The Case for Balancing your Portfolio with both Equities and Bonds


Every investment involves some amount of risk taking, and as a rational investor, your aim should be to maximise your returns as much as possible, to obtain the best compensation for whatever level of risk you decide to take. When it comes to earning interest, your savings can either go to the bank or building society or to bonds and gilts. Bonds and bank/building society deposits compete for the funds of individuals, and thus usually have the same trend (rise or fall) in interest rates and yield. Concerning yields, the longer the maturity, the higher the expected compensation or yield. In order to comprehend the need for both equities and bonds in your portfolio, you must first fathom the relationship between interest rates, inflation, strength of currency and the well-being of an economy.

When one invests in a share/equity, what has fundamentally happened is that an ownership has been purchased in the company that is being considered. This means that one can make decisions and also share in the profits of the firm. Profits are distributed in the form of dividends, and it is the directors of the firm that decide how much dividend they want to pay out of profits. In fact, where all profits are reserved for growth, no dividends at all are paid sometimes, a practice very typical of small and new companies. It must also be noted that the money that is invested, unlike an investment in bonds, cannot be redeemed. One good benefit of equities, though, is that it protects investors from the sting of inflation. This is because firms tend to make more profits and their shares tend to pick up value, as inflation rises. This shelter from inflation is nevertheless denied bond investors, whose real yields, will be very much impinged upon by a rise in inflation.

It is rewarding to be aware of the inverse relationship that exists between the price of bonds and interest rates.

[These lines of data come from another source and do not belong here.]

Lemma suspend_save_ok k live stack child k' saved :
  linked -> arena_ok k live -> process_ok (process k) -> Abi.user_begin <= stack < 2 ^ 32 ->
  save_parent_memory (suspend stack child k) = (k', saved) ->
  k' = k <| memory := memory k' |> <| snapshot_arena := snapshot_arena k' |>
         <| snapshot_arena_initialized := snapshot_arena_initialized k' |> <| parent := parent k' |> /\
  live_kept live k k' /\
  if saved then suspended_as k k' stack child /\ arena_ok k' (snapshot (context (parent k')) :: live)
  else arena_ok k' live.
Proof.
  intros Hl Ha [Hp1 Hp2 Hp3 Hp4] Hst. unfold save_parent_memory. change (memory_saved (parent (suspend stack child k))) with false. cbn iota.
  assert (arena_ok (suspend stack child k) live) as Ha' by by eapply arena_ok_ext.
  set (c0 := context (parent (suspend stack child k))).
  assert (c0 = capture k stack (context (parent k))) as Hc0 by reflexivity.
  destruct (inverted c0) eqn:Hinv; [intros [= <- <-]; split_and!; [reflexivity|by intros ?|exact Ha']|].
  destruct (with_sizes_regions c0 Hinv) as (Hreg & _); [rw Hc0; done..|].
  destruct (save_regions _ _) as [[k1 c1] sv] eqn:Hsave.
  destruct (save_regions_ok _ live _ _ _ _ Hl Ha' Hreg Hsave) as [Hk1 Hsv]. unfold arena_memory_only in Hk1.
  intros [= <- <-]. split; [cbn; rw Hk1; reflexivity|]. destruct sv.
  - split; [exact (saved_live_kept _ _ _ _ _ Hsv)|]. destruct Hsv as [Hc Hpl Hrm Har Hap Hm]. split.
    + assert (c1 = with_sizes (capture k stack context_default) <| snapshot := snapshot c1 |>) as Hc1 by (rw {1}Hc; rw Hc0; reflexivity).
      split; cbn -[copy_out with_sizes inverted]; [exact Hc1| |..].
      * rw Hc. exact Hinv.
      * split; cbn; try done. by rw Hk1.
      * by rw Hk1.
      * rw Hm. by apply copy_out_holds.
    + by eapply arena_ok_ext.
  - destruct Hsv as [Har Hm]. split; [intros ? ? ? ?; cbn; by rw Hm|by eapply arena_ok_ext].
Qed.

(** ** [clone] *)

(** Where the stack region of the parent begins. *)
Definition stack_start (k : Kernel) (stack : Z) : Z :=
  Base.align_down 32 (if stack =? 0 then Abi.reg (trap_frame k) 2 else stack) 16.

(** A fork: the child [k1] of [k]. *)
Record forked (k k1 : Kernel) (others : list SnapshotArena.SnapshotAllocation) (stack : Z) : Prop := {
  forked_wf : wf k1 others;
  forked_stack : suspended k1 = parent k1 :: suspended k;
  forked_files : saved_files k1 = Descriptor.active (files k) :: saved_files k;
  forked_parent : suspended_as k k1 stack (next_pid k);
  forked_bounds : Abi.user_begin <= stack < 2 ^ 32;
  forked_live : live_kept (snapshots (suspended k) ++ others) k k1;
  forked_pid : Abi.pid (process k1) = next_pid k;
  forked_waitable : waitable_children k1 = waitable_children k;
  forked_descriptors : Descriptor.active (files k1) = Descriptor.active (files k);
}.

Lemma child_stack_bounds sp : in_u 32 sp -> contains sp 1 = true -> Abi.user_begin <= Base.align_down 32 sp 16 < 2 ^ 32.
Proof.
  intros Hs Hc. apply user_contains_spec in Hc; [|done|lia]. unfold Abi.user_begin, Abi.user_end in *.
  pose proof (Base.align_down_spec 32 4 sp ltac:(lia) Hs) as Hd. change (2 ^ 4) with 16 in Hd. word.
Qed.

Lemma suspended_push (k1 : Kernel) S :
  active (parent k1) = true -> reverse (take (level k1) (nested_ancestors k1)) = S -> suspended k1 = parent k1 :: S.
Proof. intros Ha <-. unfold suspended, stack_with. by rw Ha. Qed.

Lemma live_kept_trans live (k k1 k2 : Kernel) : live_kept live k k1 -> live_kept live k1 k2 -> live_kept live k k2.
Proof. intros H1 H2 r a Hr Ha. by rewrite -> (H2 r a Hr Ha), (H1 r a Hr Ha). Qed.

Lemma live_kept_outside live (k k' : Kernel) :
  (forall r, r ∈ live -> SnapshotArena.address r + SnapshotArena.size r <= Abi.user_begin) ->
  (forall a, ~ (Abi.user_begin <= a < Abi.user_end) -> memory k' a = memory k a) -> live_kept live k k'.
Proof.
  intros Hb Hm r a Hr Ha. apply Hm. unfold SnapshotArena.hit in Ha. case_decide; [|done]. specialize (Hb r Hr). lia.
Qed.

Lemma arena_below (k : Kernel) live r : arena_ok k live -> r ∈ live -> SnapshotArena.address r + SnapshotArena.size r <= Abi.user_begin.
Proof.
  intros Ha Hr. destruct (snapshot_arena_initialized k) eqn:Hi.
  - destruct (arena_ledger _ _ Ha Hi) as [Hled Hend]. destruct (SnapshotArena.ledger_ok _ _ _ Hled r Hr) as (_ & _ & ? & _). lia.
  - rw (arena_fresh _ _ Ha Hi) in Hr. by apply elem_of_nil in Hr.
Qed.

Lemma user_store_outside a l m b : Abi.user_begin <= a -> a + Z.of_nat (length l) <= Abi.user_end ->
  ~ (Abi.user_begin <= b < Abi.user_end) -> store a l m b = m b.
Proof. intros H1 H2 Hb. unfold store. by rewrite -> decide_False by lia. Qed.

When interest rates rise, the price of bonds fall and vice versa. This is because as mentioned earlier, bank and building society deposits, vie for the funds of individuals. When interest rates rise, bank and building society deposits become more competitive, and it is necessary for the price of bonds to fall to compensate for the lower yields being paid. Conversely if interest rates fall, the price of bonds will rise, so that investors pay for the higher yields they can earn.

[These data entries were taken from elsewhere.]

(** The registers with which the handler starts. *)
Definition handler_frame (action : Signal.SignalAction) (signal address : Z) (f : Abi.TrapFrame) : Abi.TrapFrame :=
  let f := Abi.set_reg 10 signal (Abi.set_reg 2 address (Abi.set_reg 1 (address + trampoline_offset) f)) in
  let f := if Z.land (Signal.flags action) signal_action_siginfo =? 0 then f
           else Abi.set_reg 12 (address + context_offset) (Abi.set_reg 11 address f) in
  f <| Abi.mepc := Signal.handler action |>.

Definition handler_mask (action : Signal.SignalAction) (signal blocked : Z) : Z :=
  let mask := Z.lor blocked (Signal.mask action) in
  if Z.land (Signal.flags action) signal_action_nodefer =? 0 then Z.lor mask (Signal.bit signal) else mask.

Section kernel.
Context {Q : Type} `{!ByteQueue Q}.
Context {W : Type} {machine : Machine W}.
Context {E : Type} {loader : ImageLoader E}.
Abbreviation Kernel := (Kernel Q W E).

(** Where the frame goes, if there is room. *)
Definition frame_address (f : Abi.TrapFrame) : option Z :=
  if Abi.reg f 2 <? frame_size then None else
  let address := Base.align_down 32 (u32 (Abi.reg f 2 - frame_size)) 16 in
  if contains address frame_size then Some address else None.

Definition deliver_pending_signal (k : Kernel) : outcome Kernel :=
  if signal_active (active_signal_frame k) then Returned k else
  let '(s, signal) := Signal.next (signal_state k) in
  let k := k <| signal_state := s |> in
  if signal =? 0 then Returned k else
  let action := Signal.action_of s signal in
  let default := Signal.handler action =? 0 in
  if (Signal.handler action =? signal_ignore) ||
     (default && (match Signal.default_for signal with Signal.ignore => true | _ => false end)) then Returned k else
  if default then Shutdown (128 + signal) else
  match frame_address (trap_frame k) with
  | None => Shutdown (128 + signal)
  | Some address =>
      let blocked := Signal.blocked_ s in
      Returned (k <| memory ::= write_frame address signal blocked (trap_frame k) |>
                  <| active_signal_frame := mkSignalFrame (trap_frame k) blocked true |>
                  <| signal_state := (Signal.change_mask s Signal.op_set (handler_mask action signal blocked)).1.1 |>
                  <| trap_frame ::= handler_frame action signal address |>)
  end.

Definition rt_sigreturn (k : Kernel) : Kernel * Z :=
  let address := Abi.reg (trap_frame k) 2 in
  if negb (signal_active (active_signal_frame k)) || negb (contains address frame_size)
  then (k, Abi.error bad_address) else
  let restored := saved_frame (active_signal_frame k) <| Abi.mepc := load_u32 (memory k) (address + registers_offset) |> in
  let restored := load_registers (address + registers_offset) (memory k) restored in
  let mask := load_u64 (memory k) (address + mask_offset) in
  (k <| signal_state ::= fun s => (Signal.change_mask s Signal.op_set mask).1.1 |>
     <| active_signal_frame := signal_frame_default |>
     <| trap_frame := restored |>
     <| process ::= fun p => p <| Abi.image_replaced := true |> |>, i32 (Abi.reg restored 10)).

(** ** Actions and masks *)

(** [SignalAction32] is sixteen bytes. *)
Definition encode_action (a : Signal.SignalAction) : list Z :=
  Fs.bytes32 (Signal.handler a) ++ Fs.bytes32 (Signal.flags a) ++ bytes64 (Signal.mask a).
Definition read_action (m : Memory) (address : Z) : Signal.SignalAction :=
  Signal.mkAction (load_u32 m address) (load_u32 m (address + 4)) (load_u64 m (address + 8)).

Definition rt_sigaction (k : Kernel) (signal action_address old_address set_size : Z) : Kernel * Z :=
  if negb (set_size =? 8) || (Signal.signal_max <? signal) then (k, Abi.error invalid_argument) else
  if negb (old_address =? 0) && negb (contains old_address 16) then (k, Abi.error bad_address) else
  let k := if old_address =? 0 then k
           else k <| memory ::= store old_address (encode_action (Signal.action_of (signal_state k) signal)) |> in
  if action_address =? 0 then (k, 0) else
  if negb (contains action_address 16) then (k, Abi.error bad_address) else
  match Signal.set_action (signal_state k) signal (read_action (memory k) action_address) with
  | (s, Signal.success, _) => (k <| signal_state := s |>, 0)
  | (s, _, _) => (k <| signal_state := s |>, Abi.error invalid_argument)
  end.

Definition mask_operation (operation : Z) : option Signal.SignalMaskOperation :=
  if operation =? 0 then Some Signal.op_block
  else if operation =? 1 then Some Signal.op_unblock
  else if operation =? 2 then Some Signal.op_set else None.

Definition rt_sigprocmask (k : Kernel) (operation set_address old_address set_size : Z) : Kernel * Z :=
  if negb (set_size =? 8) then (k, Abi.error invalid_argument) else
  if negb (old_address =? 0) && negb (contains old_address 8) then (k, Abi.error bad_address) else
  let k := if old_address =? 0 then k
           else k <| memory ::= store_u64 old_address (Signal.blocked_ (signal_state k)) |> in
  if set_address =? 0 then (k, 0) else
  if negb (contains set_address 8) then (k, Abi.error bad_address) else
  match mask_operation operation with
  | None => (k, Abi.error invalid_argument)
  | Some selected =>
      match Signal.change_mask (signal_state k) selected (load_u64 (memory k) set_address) with
      | (s, Signal.success, _) => (k <| signal_state := s |>, 0)
      | (s, _, _) => (k <| signal_state := s |>, Abi.error invalid_argument)
      end
  end.

(** ** Sending *)

(** What a call reports for [queue]. *)
Definition queued (st : Signal.SignalStatus) : Z :=
  match st with Signal.success => 0 | _ => Abi.error invalid_argument end.

Definition send_signal (k : Kernel) (p signal : Z) : Kernel * Z :=
  if Signal.signal_max <? signal then (k, Abi.error invalid_argument) else
  let current := (p =? 0) || (p =? Abi.pid (process k)) || (p =? 2 ^ 32 - 1) in
  let suspended_parent := active (parent k) && (p =? pid (context (parent k))) in
  if negb current && negb suspended_parent then (k, Abi.error no_entry) else
  if signal =? 0 then (k, 0) else
  if suspended_parent then
    let '(s, st) := Signal.queue (signals (context (parent k))) signal in
    (k <| parent ::= fun p => p <| context ::= fun c => c <| signals := s |> |> |>,
     queued st)
  else
    let '(s, st) := Signal.queue (signal_state k) signal in
    (k <| signal_state := s |>, queued st).

(** The lambda of [queue_process_group_signal]: the numbers that have been
    reached and the state of the process, with the signal if it is its turn. *)
Definition queue_member (process_group signal : Z) (p group : Z) (delivered : list Z) (s : Signal.SignalState)
    : list Z * Signal.SignalState :=
  if (p =? 0) || negb (group =? process_group) || existsb (Z.eqb p) delivered then (delivered, s) else
  match Signal.queue s signal with
  | (s, Signal.success) => (delivered ++ [p], s)
  | (s, _) => (delivered, s)
  end.

Definition queue_context (process_group signal : Z) (delivered : list Z) (c : Context) : list Z * Context :=
  let '(delivered, s) := queue_member process_group signal (pid c) (Context.process_group c) delivered (signals c) in
  (delivered, c <| signals := s |>).

Definition queue_suspended (process_group signal : Z) (delivered : list Z) (p : SuspendedParent)
    : list Z * SuspendedParent :=
  if active p then
    let '(delivered, c) := queue_context process_group signal delivered (context p) in
    (delivered, p <| context := c |>)
  else (delivered, p).

Fixpoint queue_ancestors (process_group signal : Z) (delivered : list Z) (l : list SuspendedParent)
    : list Z * list SuspendedParent :=
  match l with
  | [] => (delivered, [])
  | p :: l =>
      let '(delivered, p) := queue_suspended process_group signal delivered p in
      let '(delivered, l) := queue_ancestors process_group signal delivered l in
      (delivered, p :: l)
  end.

(** The numbers of the processes that the signal has been queued in; the code
    returns how many. *)
Definition queue_process_group_signal (k : Kernel) (process_group signal : Z) : Kernel * list Z :=
  if (process_group =? 0) || negb (Signal.valid signal) then (k, []) else
  let '(delivered, s) := queue_member process_group signal (Abi.pid (process k)) (Abi.process_group (process k)) []
                           (signal_state k) in
  let k := k <| signal_state := s |> in
  let '(delivered, p) := queue_suspended process_group signal delivered (parent k) in
  let k := k <| parent := p |> in
  let '(delivered, l) := queue_ancestors process_group signal delivered (nested_ancestors k) in
  let k := k <| nested_ancestors := l |> in
  let '(delivered, k) :=
    if child_used (interactive_child k) then
      let '(delivered, c) := queue_context process_group signal delivered (child_context (interactive_child k)) in
      (delivered, k <| interactive_child ::= fun i => i <| child_context := c |> |>)
    else (delivered, k) in
  let '(delivered, k) :=
    if background_used (background k) then
      let '(delivered, c) := queue_context process_group signal delivered (background_context (background k)) in
      (delivered, k <| background ::= fun b => b <| background_context := c |> |>)
    else (delivered, k) in
  (k, delivered).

A booming economy normally has businesses as well as individuals chasing a lot of money to invest in production and to spend on day to day activities. The forces of demand and supply kick in, and hence increases the price of borrowing, which is interest rate. A boom also tends to trigger inflation, and a fall in currency, which benefits equity holders, but affects bond holders negatively as afore-said – a rise in interest rates leads to a fall in price of bond, and the increase in inflation devours the real value of the yield. The opposite of this combination of effects can be anticipated during a recession. Since the future is fairly uncertain, and one cannot accurately predict whether there will be a boom or recession, an investment that encompasses both equities and bonds stands to gain whether there is economic recession or boom.

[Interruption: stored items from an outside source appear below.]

(* ===== verification/WaitCalls.v ===== *)
(** * [kernel/syscall.cpp]: the calls that wait for descriptors

    [accept], [ppoll] and [pselect6].  As in [DataCalls], a loop that waits for
    the world goes round at most [spins] times, and [None] is a call that still
    waits. *)

From S2P Require Import Prelude ByteQueue Base Filesystem Ext4 Root Signal Pipe Pty Process Ethernet Timing Interface Socket Tcp Stack TcpTable.
From S2P Require Import Abi Memory Path PseudoFs Descriptor FileCalls Context Loader PathCalls DataCalls ProcessCalls.
Local Open Scope Z_scope.

Module WaitCalls.
Import Memory Abi.Errno Descriptor FileCalls Context PathCalls DataCalls ProcessCalls.

Definition poll_input := 1.
Definition poll_output := 4.
Definition poll_error := 8.
Definition poll_invalid := 0x20.
Definition forever := 2 ^ 64 - 1.

Section kernel.
Context {Q : Type} `{!ByteQueue Q}.
Context {W : Type} {stack_machine : Machine W} {uart : Uart W}.
Context {D : Type} {device : Fs.Device D} {start : RootDevice D} {torn : TornRead D} {build : Build} {linker : LinkerScript}.
Abbreviation Kernel := (Kernel Q W (Root.RootFilesystem D)).

(** ** [accept] *)

(** The loop: what was accepted, or the value the call returns. *)
Fixpoint accept_loop (spins : nat) (k : Kernel) (listening : Descriptor) (flags_ : Z)
    : outcome (Kernel * option (Socket.AcceptResult + Z)) :=
  let '(n, accepted) := Stack.socket_accept (network (tables (files k))) (Descriptor.socket listening) in
  let k := with_files k (with_network (files k) n) in
  match Socket.accept_result accepted with
  | Socket.Result.would_block =>
      if negb (Z.land (flags listening) SocketAbi.sock_nonblock =? 0) || negb (Z.land flags_ SocketAbi.sock_nonblock =? 0)
      then Returned (k, Some (inr (Abi.error try_again))) else
      '(k, parked) ← park_socket spins k (Descriptor.socket listening);
      match parked with
      | None => Returned (k, None)
      | Some true => Returned (k, Some (inr (switched k)))
      | Some false =>
          match spins with O => Returned (k, None) | S spins => accept_loop spins (network_poll k) listening flags_ end
      end
  | _ => Returned (k, Some (inl accepted))
  end.

Definition accept (spins : nat) (k : Kernel) (descriptor address length_address flags_ : Z) : outcome (Kernel * option Z) :=
  match accept_check (files k) descriptor address length_address flags_ with
  | inr e => Returned (k, Some e)
  | inl (listening, accepted_descriptor) =>
      '(k, accepted) ← accept_loop spins k listening flags_;
      match accepted with
      | None => Returned (k, None)
      | Some (inr value) => Returned (k, Some value)
      | Some (inl accepted) =>
          let '(f, m, r) := accept_finish (files k) (memory k) accepted accepted_descriptor address length_address flags_ in
          Returned (with_files k f <| memory := m |>, Some r)
      end
  end.

(** ** Deadlines *)

(** The deadline, or the error of a bad timeout. *)
Definition deadline_of (k : Kernel) (timeout_address : Z) (time64 : bool) : Kernel * (Z + Z) :=
  if timeout_address =? 0 then (k, inl forever) else
  let m := memory k in
  if time64 then
    if negb (contains timeout_address 16) then (k, inr (Abi.error bad_address)) else
    let '(k, now) := read_ticks k in
    (k, inl (u64 (now + load_u64 m timeout_address * ticks_per_second + u32 (load_u64 m (timeout_address + 8)) / 100)))
  else
    if negb (contains timeout_address 8) then (k, inr (Abi.error bad_address)) else
    let seconds := i32 (load_u32 m timeout_address) in
    let nanoseconds := i32 (load_u32 m (timeout_address + 4)) in
    if (seconds <? 0) || (nanoseconds <? 0) then (k, inr (Abi.error invalid_argument)) else
    let '(k, now) := read_ticks k in (k, inl (u64 (now + seconds * ticks_per_second + nanoseconds / 100))).

(** [arch::time_ticks() >= deadline]. *)
Definition expired (k : Kernel) (deadline : Z) : Kernel * bool :=
  let '(k, now) := read_ticks k in (k, deadline <=? now).

(** What every round of the two loops begins with; [true] is a switch to
    another process. *)
Definition serve (k : Kernel) : outcome (Kernel * bool) :=
  '(k, resumed) ← resume_interactive_child_if_ready (network_poll k);
  if resumed : bool then Returned (k, true) else resume_background_if_ready k.

(** What they do with a descriptor that is waited for. *)
Definition park_on (spins : nat) (k : Kernel) (descriptor : Z) : outcome (Kernel * option bool) :=
  match descriptor_slot (files k) descriptor with
  | None => Returned (k, Some false)
  | Some slot =>
      if is_kind (node slot) Kind.network_socket then park_socket spins k (Descriptor.socket slot) else
      if is_kind (node slot) Kind.pty then
        '(k, parked) ← park_interactive_child k (pty slot) (pty_end slot); Returned (k, Some parked)
      else Returned (k, Some false)
  end.

(** The second loop of a round: over the descriptors that [wanted] selects. *)
Fixpoint park_pass (spins : nat) (wanted : Kernel -> Z -> option Z) (k : Kernel) (l : list Z) : outcome (Kernel * option bool) :=
  match l with
  | [] => Returned (k, Some false)
  | i :: l =>
      match wanted k i with
      | None => park_pass spins wanted k l
      | Some descriptor =>
          '(k, parked) ← park_on spins k descriptor;
          match parked with Some false => park_pass spins wanted k l | other => Returned (k, other) end
      end
  end.

(** ** [ppoll] *)

(** [Pollfd32] is eight bytes: descriptor, events, returned events. *)
Definition poll_descriptor (m : Memory) (address i : Z) : Z := i32 (load_u32 m (address + 8 * i)).
Definition poll_events (m : Memory) (address i : Z) : Z := load_u16 m (address + 8 * i + 4).

Definition returned_events (ready : bool) (f : Files Q W) (descriptor events : Z) : Z :=
  if descriptor <? 0 then 0 else
  if (16 <=? descriptor) ||
     (match descriptor_slot f descriptor with None => true | Some _ => false end && negb (descriptor =? 0) && negb (descriptor =? 1) && negb (descriptor =? 2))
  then poll_invalid else
  Z.lor (Z.lor (if negb (Z.land events poll_input =? 0) && descriptor_read_ready ready f descriptor then poll_input else 0)
               (if negb (Z.land events poll_output =? 0) && descriptor_write_ready f descriptor then poll_output else 0))
        (if descriptor_error_ready f descriptor then poll_error else 0).

Definition poll_one (address : Z) (state : Kernel * Z) (i : Z) : Kernel * Z :=
  let '(k, ready_count) := state in
  let m := memory k in
  let returned := returned_events (uart_ready (world k)) (files k) (poll_descriptor m address i) (poll_events m address i) in
  (user_store (address + 8 * i + 6) (Fs.bytes16 returned) k, if returned =? 0 then ready_count else ready_count + 1).

Definition poll_wanted (address : Z) (k : Kernel) (i : Z) : option Z :=
  let descriptor := poll_descriptor (memory k) address i in
  if (descriptor <? 0) || (16 <=? descriptor) || (Z.land (poll_events (memory k) address i) poll_input =? 0)
  then None else Some descriptor.

Fixpoint ppoll_loop (spins : nat) (k : Kernel) (address count deadline : Z) : outcome (Kernel * option Z) :=
  '(k, served) ← serve k;
  if served : bool then Returned (k, Some (switched k)) else
  let '(k, ready_count) := foldl (poll_one address) (k, 0) (seqZ 0 count) in
  let '(k, late) := if ready_count =? 0 then expired k deadline else (k, true) in
  if late : bool then Returned (k, Some ready_count) else
  '(k, parked) ← park_pass spins (poll_wanted address) k (seqZ 0 count);
  match parked with
  | None => Returned (k, None)
  | Some true => Returned (k, Some (switched k))
  | Some false => match spins with O => Returned (k, None) | S spins => ppoll_loop spins k address count deadline end
  end.

Definition ppoll (spins : nat) (k : Kernel) (address count timeout_address : Z) (time64 : bool) : outcome (Kernel * option Z) :=
  if (16 <? count) || negb (contains address (count * 8)) then Returned (k, Some (Abi.error bad_address)) else
  match deadline_of k timeout_address time64 with
  | (k, inr e) => Returned (k, Some e)
  | (k, inl deadline) => ppoll_loop spins k address count deadline
  end.

(** ** [pselect6] *)

Definition bit_of (descriptor : Z) : Z := Z.shiftl 1 descriptor.

(** The three sets and the count; [requested] are the three sets asked for. *)
Definition select_one (ready : bool) (f : Files Q W) (requested : Z * Z * Z) (state : Z * Z * Z * Z) (descriptor : Z) : Z * Z * Z * Z :=
  let '(read_, write_, error_) := requested in
  let '(ready_read, ready_write, ready_error, ready_count) := state in
  let bit := bit_of descriptor in
  let r := negb (Z.land read_ bit =? 0) && descriptor_read_ready ready f descriptor in
  let w := negb (Z.land write_ bit =? 0) && descriptor_write_ready f descriptor in
  let e := negb (Z.land error_ bit =? 0) && descriptor_error_ready f descriptor in
  (if r then Z.lor ready_read bit else ready_read, if w then Z.lor ready_write bit else ready_write,
   if e then Z.lor ready_error bit else ready_error, if r || w || e then ready_count + 1 else ready_count).

Definition select_pass (ready : bool) (f : Files Q W) (requested : Z * Z * Z) (count : Z) : Z * Z * Z * Z :=
  foldl (select_one ready f requested) (0, 0, 0, 0) (seqZ 0 count).

Definition select_wanted (requested_read : Z) (_ : Kernel) (descriptor : Z) : option Z :=
  if Z.land requested_read (bit_of descriptor) =? 0 then None else Some descriptor.

Definition store_set (address value : Z) (k : Kernel) : Kernel :=
  if address =? 0 then k else k <| memory ::= store_u32 address value |>.

Fixpoint pselect_loop (spins : nat) (k : Kernel) (count : Z) (addresses requested : Z * Z * Z) (deadline : Z)
    : outcome (Kernel * option Z) :=
  '(k, served) ← serve k;
  if served : bool then Returned (k, Some (switched k)) else
  let '(ready_read, ready_write, ready_error, ready_count) := select_pass (uart_ready (world k)) (files k) requested count in
  let '(k, late) := if ready_count =? 0 then expired k deadline else (k, true) in
  if late : bool then
    let '(read_address, write_address, error_address) := addresses in
    Returned (store_set error_address ready_error (store_set write_address ready_write (store_set read_address ready_read k)),
              Some ready_count)
  else
  '(k, parked) ← park_pass spins (select_wanted requested.1.1) k (seqZ 0 count);
  match parked with
  | None => Returned (k, None)
  | Some true => Returned (k, Some (switched k))
  | Some false => match spins with O => Returned (k, None) | S spins => pselect_loop spins k count addresses requested deadline end
  end.

Definition requested_set (m : Memory) (address : Z) : Z := if address =? 0 then 0 else load_u32 m address.

Definition pselect6 (spins : nat) (k : Kernel) (count read_address write_address error_address timeout_address : Z) (time64 : bool)
    : outcome (Kernel * option Z) :=
  if 16 <? count then Returned (k, Some (Abi.error invalid_argument)) else
  if existsb (fun address => negb (address =? 0) && negb (contains address 4)) [read_address; write_address; error_address]
  then Returned (k, Some (Abi.error bad_address)) else
  let requested := (requested_set (memory k) read_address, requested_set (memory k) write_address, requested_set (memory k) error_address) in
  match deadline_of k timeout_address time64 with
  | (k, inr e) => Returned (k, Some e)
  | (k, inl deadline) => pselect_loop spins k count (read_address, write_address, error_address) requested deadline
  end.
End kernel.
End WaitCalls.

The bottom line is that a mix of equities and bonds in a portfolio allows the investor to even the downs of one security with the ups of the other, whether there is a boom or recession. It is akin to the benefits enjoyed by a man I know who goes to Africa during the winter months, because the weather there at that time of the year, is really sunny and dry. When the rainy season starts in June/July, he will be nowhere to be found! Where do you think he will be? Back in England to have his share of the brightness of summer! In effect the access to England and Africa, like having a mix of bonds and equities, does not make him experience the torture of bad weather.